Bruce is based in New York but our editors do travel to the regions they cover, as well as meet regularly with winemakers when they visit New York or California.

If you follow Bruce Sanderson or James Molesworth's blogs, you can see the comprehensive reports they have filed while traveling in Burgundy and the Rhône, respectively.

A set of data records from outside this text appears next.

Lemma main_load_previous_config_looks config s : emits looks (main_load_previous_config config s).
Proof. unfold main_load_previous_config, fs_read_file, sys_read_file. emits_tac; done. Qed.

End Looks.
#[export] Hint Resolve http_get_looks main_load_previous_config_looks : emits.

Section Signed.
Context `{Allocator} `{Resolver} `{Environment} `{Network} `{OpenSSL} `{Zlib}.
Hypothesis Hptr : alloc_ptrdiff.

(** *** The parts of the archive *)

Lemma opened_signed config archive data :
  opened config archive data ->
  exists key, cf_masterdata_signkey config = Some key /\ signed_by key data.
Proof using Type.
  intros (key & privkey & block & lk & li & k & iv & more & cipher & z & sealed & signature & pkey &
    Hk & _ & _ & _ & _ & _ & _ & _ & _ & _ & _ & _ & _ & Hp & Hv).
  exists key. split; [done|]. by exists pkey, signature.
Qed.

Lemma fill_front_content s out s' : fill_front s out = Ret s' -> content s' = out.
Proof using Type.
  unfold fill_front, content. destruct (s_s s) as [b|] eqn:Eb.
  - destruct (_ <? _); [done|]. intros [= <-]. cbn. unfold bwrite. change (ztake 0 b) with (@nil char). cbn [app].
    by apply ztake_app_eq.
  - destruct out; [|done]. intros [= <-]. rewrite Eb. cbn. unfold ztake. by rewrite take_nil.
Qed.

Lemma rsa_decrypted cipher privkey d d' :
  crypto_rsa_decrypt cipher privkey d = Ret (true, d') -> rsa_plain privkey (content cipher) (content d').
Proof using Type.
  unfold crypto_rsa_decrypt, crypto_load_key. intros E.
  destruct EVP_contexts; cbn [negb] in E; [|done].
  destruct (PEM_read_bio_PrivateKey privkey) as [pkey|] eqn:Ek; [|done].
  unwind E; injection E as <-.
  match goal with E : fill_front _ _ = Ret _ |- _ => apply fill_front_content in E as -> end.
  by exists pkey.
Qed.

(** The bytes AES is given are those of the two buffers. *)
Lemma bytes_at_content s n b : s_length s = n -> bytes_at s n = Ret b -> b = content s.
Proof using Type.
  unfold bytes_at, string_get, content. intros <-. destruct (s_s s) as [k|].
  - destruct (_ <? _); [done|]. by intros [= <-].
  - intros [= <-]. cbn. unfold ztake. by rewrite take_nil.
Qed.

Lemma aes_decrypted cipher key iv d d' :
  crypto_aes_decrypt cipher key iv d = Ret (true, d') ->
  aes_plain (content key) (content iv) (content cipher) (content d') /\ s_length key = 32 /\ s_length iv = 16.
Proof using Type.
  unfold crypto_aes_decrypt, AES_256_KEY_LENGTH, AES_IV_LENGTH. intros E. unwind E; injection E as <-.
  repeat match goal with E : negb (?a =? ?b) = false |- _ => apply negb_false_iff, Z.eqb_eq in E end.
  repeat match goal with E : bytes_at _ _ = Ret _ |- _ => apply bytes_at_content in E; [|done] end.
  subst. split; [|done].
  match goal with E : fill_front _ (_ ++ _) = Ret _ |- _ => apply fill_front_content in E as -> end.
  by eexists _, _.
Qed.

Lemma decrypted_member_plain archive name encrypted key iv r encrypted' r' :
  decrypted_member archive name encrypted key iv r = Ret (true, encrypted', r') ->
  exists cipher, has_member archive name cipher /\ aes_plain (content key) (content iv) cipher (content r') /\
    s_length key = 32 /\ s_length iv = 16.
Proof using Type.
  unfold decrypted_member. intros E. unwind E; injection E; intros; subst; try done.
  match goal with E : negb ?b = false |- _ => apply negb_false_iff in E; subst b end.
  match goal with E : crypto_aes_decrypt _ _ _ _ = _ |- _ => apply aes_decrypted in E as (? & ? & ?) end.
  eexists. split_and!; [by eexists _, _ | done..].
Qed.

(** A part of a buffer behind its first bytes. *)
Lemma ztake_split (n m : Z) (l : list Z) : 0 <= n -> 0 <= m -> ztake (n + m) l = ztake n l ++ ztake m (zdrop n l).
Proof using Type.
  intros Hn Hm. unfold ztake, zdrop. rewrite Z2Nat.inj_add by lia. symmetry. apply take_take_drop.
Qed.

Lemma copied_part buf n ok s' :
  0 < n -> string_concatb (string_lazyinit 64) buf n = Ret (ok, s') -> s_length s' = n ->
  content s' = ztake n buf /\ zlen (content s') = n.
Proof using Hptr.
  intros Hn E Hl. apply (concatb_sane Hptr) in E as [Hs Hc]; [|by apply sane_lazyinit; unfold str_limit; lia | lia].
  pose proof (zlen_content _ (sane_wf _ Hs)). destruct ok; [|subst s'; cbn in Hl; lia].
  split; [by rewrite Hc | lia].
Qed.

Lemma split_keys_content r key iv :
  split_keys r = Ret (Some (key, iv)) -> s_length key = 32 -> s_length iv = 16 ->
  exists lk li more, content r = lk :: li :: content key ++ content iv ++ more /\
    s8 lk = 32 /\ zlen (content key) = 32 /\ s8 li = 16 /\ zlen (content iv) = 16.
Proof using Hptr.
  unfold split_keys, content at 1. set (buf := default [] (string_get r)). intros E Hk Hi.
  unwind E; injection E as <- <-.
  repeat match goal with E : negb (?a =? ?b) = false |- _ => apply negb_false_iff, Z.eqb_eq in E end.
  match goal with E : s8 (nth 0 buf 0) = 32 |- _ => rewrite E in * end.
  match goal with E : s8 (nth 1 buf 0) = 16 |- _ => rewrite E in * end.
  repeat match goal with E : string_concatb _ _ _ = Ret _ |- _ => apply copied_part in E as [-> ?]; [|lia|done] end.
  change (default [] (s_s r)) with buf. destruct buf as [|lk [|li rest]] eqn:Eb; [done..|].
  assert (exists m, s_length r = 2 + (32 + (16 + m)) /\ 0 <= m) as (m & -> & Hm) by (exists (s_length r - 50); lia).
  exists lk, li, (ztake m (zdrop 16 (zdrop 32 rest))). split_and!; try done.
  rewrite !ztake_split by lia. rewrite zdrop_zdrop by lia. done.
Qed.

Lemma inflate_sane calls s ok s' : sane s -> inflate_loop calls s = Ret (ok, s') -> sane s'.
Proof using Hptr.
  revert s; induction calls as [|[out r] calls IH]; intros s Hs; cbn [inflate_loop].
  - destruct (_ || _); [by intros [= <- <-]|]. intros E. inv_outcome.
    match goal with E0 : string_concatb _ _ _ = Ret ?p |- _ =>
      destruct p as [b s1]; cbn in E; injection E as <- <-;
      by apply (concatb_sane Hptr s [] 0 b s1 Hs) in E0 as [? ?] end.
  - destruct (_ || _); [by intros [= <- <-]|]. intros E. inv_outcome.
    match goal with E0 : string_concatb _ _ _ = Ret ?p |- _ =>
      destruct p as [b s1]; apply (concatb_sane Hptr) in E0 as [Hs1 _]; [|done|apply zlen_nonneg] end.
    destruct (_ =? _) in E; [by eapply IH | by injection E as <- <-].
Qed.

Lemma uncompress_sane c s ok s' : sane s -> uncompress_inflate c s = Ret (ok, s') -> sane s'.
Proof using Hptr.
  unfold uncompress_inflate. destruct inflateInit; cbn; [apply inflate_sane | by intros Hs [= <- <-]].
Qed.

Lemma inflate_out calls s s' :
  sane s -> inflate_loop calls s = Ret (true, s') ->
  exists used rest fin kept, calls = used ++ (fin, Z_STREAM_END) :: rest /\
    kept `sublist_of` map fst used ++ [fin] /\ content s' = content s ++ @concat Z kept.
Proof using Hptr.
  revert s; induction calls as [|[out r] calls IH]; intros s Hs; cbn [inflate_loop].
  - destruct (_ || _); [done|]. intros E. unwind E. injection E as E. done.
  - destruct (_ || _); [done|]. intros E. unwind E.
    all: match goal with E0 : string_concatb _ _ _ = Ret _ |- _ =>
           apply (concatb_sane Hptr) in E0 as [Hs1 Hc1]; [|done|apply zlen_nonneg] end.
    all: rewrite ztake_all in Hc1 by lia.
    + destruct (IH _ Hs1 E) as (used & rest & fin & kept & -> & Hsub & Hc).
      match goal with Hc1 : if ?b then _ else _ |- _ => destruct b end.
      * exists ((out, r) :: used), rest, fin, (out :: kept). cbn [app map fst]. split_and!; [done | by apply sublist_skip |].
        cbn [concat]. by rewrite Hc, Hc1, <- app_assoc.
      * subst. exists ((out, r) :: used), rest, fin, kept. cbn [app map fst]. split_and!; [done | by apply sublist_cons | done].
    + injection E as E <-. apply Z.eqb_eq in E as ->.
      match goal with Hc1 : if ?b then _ else _ |- _ => destruct b end.
      * exists [], calls, out, [out]. cbn. rewrite app_nil_r. by split_and!.
      * subst. exists [], calls, out, []. cbn. rewrite app_nil_r. split_and!; [done | apply sublist_nil_l | done].
Qed.

Lemma uncompress_inflated c s s' :
  sane s -> content s = [] -> uncompress_inflate c s = Ret (true, s') -> inflated (content c) (content s').
Proof using Hptr.
  unfold uncompress_inflate. intros Hs Hc. destruct inflateInit; cbn [negb]; [|done]. intros E.
  apply inflate_out in E as (used & rest & fin & kept & E & Hsub & Hc'); [|done].
  exists used, rest, fin, kept. by rewrite Hc', Hc.
Qed.

Lemma verify_accepts data signature key :
  crypto_rsa_verify_signature data signature key = true ->
  exists pkey, PEM_read_bio_PUBKEY key = Some pkey /\ EVP_Verify pkey (content data) (content signature) = 1.
Proof using Type.
  unfold crypto_rsa_verify_signature, crypto_load_key.
  destruct EVP_contexts; [|done]. cbn. destruct (PEM_read_bio_PUBKEY key) as [pkey|] eqn:Ek; [|done].
  destruct (Z.eqb_spec (EVP_Verify pkey (content data) (content signature)) 1); [|done].
  intros _. by exists pkey.
Qed.

Lemma open_archive_opened config key archive s s' :
  cf_masterdata_signkey config = Some key -> sane s -> content s = [] ->
  open_archive config key archive s = Ret (1, s') -> sane s' /\ opened config archive (content s').
Proof using Hptr.
  intros Hk Hs Hc E. unfold open_archive in E. unwind E; injection E as <-; try done.
  repeat match goal with E : negb ?b = false |- _ => apply negb_false_iff in E; subst b end.
  split; [by eapply uncompress_sane|].
  match goal with E : crypto_rsa_decrypt _ _ _ = _ |- _ => apply rsa_decrypted in E end.
  repeat match goal with E : decrypted_member _ _ _ _ _ _ = _ |- _ =>
    apply decrypted_member_plain in E as (? & ? & ? & ? & ?) end.
  match goal with E : split_keys _ = _ |- _ =>
    apply split_keys_content in E as (lk & li & more & Er & ? & ? & ? & ?); [|done..] end.
  rewrite Er in *.
  match goal with E : uncompress_inflate _ _ = _ |- _ => apply uncompress_inflated in E; [|done..] end.
  match goal with E : crypto_rsa_verify_signature _ _ _ = true |- _ => apply verify_accepts in E as (pkey & ? & ?) end.
  match goal with E : ar_extract _ _ _ = Ret (true, ?r) |- _ =>
    assert (has_member archive (c_lit "rsa") (content r)) by (by eexists _, _) end.
  unfold opened. do 13 eexists. split_and!; eassumption.
Qed.

Lemma use_archive_opened config archive s s' :
  str_is_empty (cf_masterdata_signkey config) = false -> sane s -> content s = [] ->
  use_archive config archive s = Ret (1, s') -> sane s' /\ opened config archive (content s').
Proof using Hptr.
  intros Hk Hs Hc E. unfold use_archive in E. rewrite Hk in E.
  unwind E; try (injection E as <-; done); try done.
  match goal with E0 : deref _ = Ret ?k |- _ => unfold deref in E0; unwind E0; injection E0 as <- end.
  by eapply open_archive_opened.
Qed.

Lemma use_archive_sane config archive s r s' :
  str_is_empty (cf_masterdata_signkey config) = false -> sane s ->
  use_archive config archive s = Ret (r, s') -> sane s'.
Proof using Hptr.
  intros Hk Hs E. unfold use_archive, open_archive in E. rewrite Hk in E.
  unwind E; injection E as <- <-; try done; by eapply uncompress_sane.
Qed.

Our official blind tastings, in which we score the wines and write the tasting notes that appear in our Buying Guide (as well as online in the Insider, Advance and Tasting Highlights), are done in our offices under controlled conditions, not in the vineyards and cellars. We have multiple tasting coordinators in New York to assist with obtaining the wines and organizing the tastings. You can learn more about the process here:


--Dana Nigro, managing editor, WineSpectator.com
Jason Thompson
Foster City, CA —  September 9, 2010 4:31pm ET
I am still saddened by this. Anyone know for sure what Mr. Suckling is up to going forward? Should I just toss out my barrel tastings of the 2009 Bordeaux? At least finish what was supposed to be a monumental year...
Greg Sorensen
Brooklyn, NY —  September 13, 2010 3:03pm ET
Was wondering where his blog and articles were? I am sorry to hear about his departure, seems like it will be a great loss for the magazine. Not sure what went down, but something seems strange about it all. I liked his coverage the best of all. Hmmmm....
Bill Zeid
Livermore, CA —  September 17, 2010 9:29pm ET
This is very sad news indeed. I always enjoyed reading James Suckling's articles and his opinions are very close to mine. I was thrilled to meet him in person in Las Vegas in 2009 at the annual Wine Spectator event. A major loss for Wine Spectator. There is clearly more to this story than what has been revealed and we should all withold judgement until we hear all sides. The bottom line is I will miss James and certainly wish him the best of luck in his future.
Robert Peccia
Richmond Hill, Ontario, Canada —  October 26, 2010 10:45pm ET
James, I would like to take this opportunity to thank you for your commitment and dedication to WS. On a personal level, your writings on Italy and Bordeaux, your tastings, and reviews are my only source when I need to make a decision on a wine. It is truly a sad day for the readers of WS !!!
I also did not like the way your departure was handled by the magazine. They should have done a cover story on you!!! How do you go from writing about the 2009 Bordeaux's, and then just leave. Something smells funny.
All the best in the future. Please let us know what you are going to do next.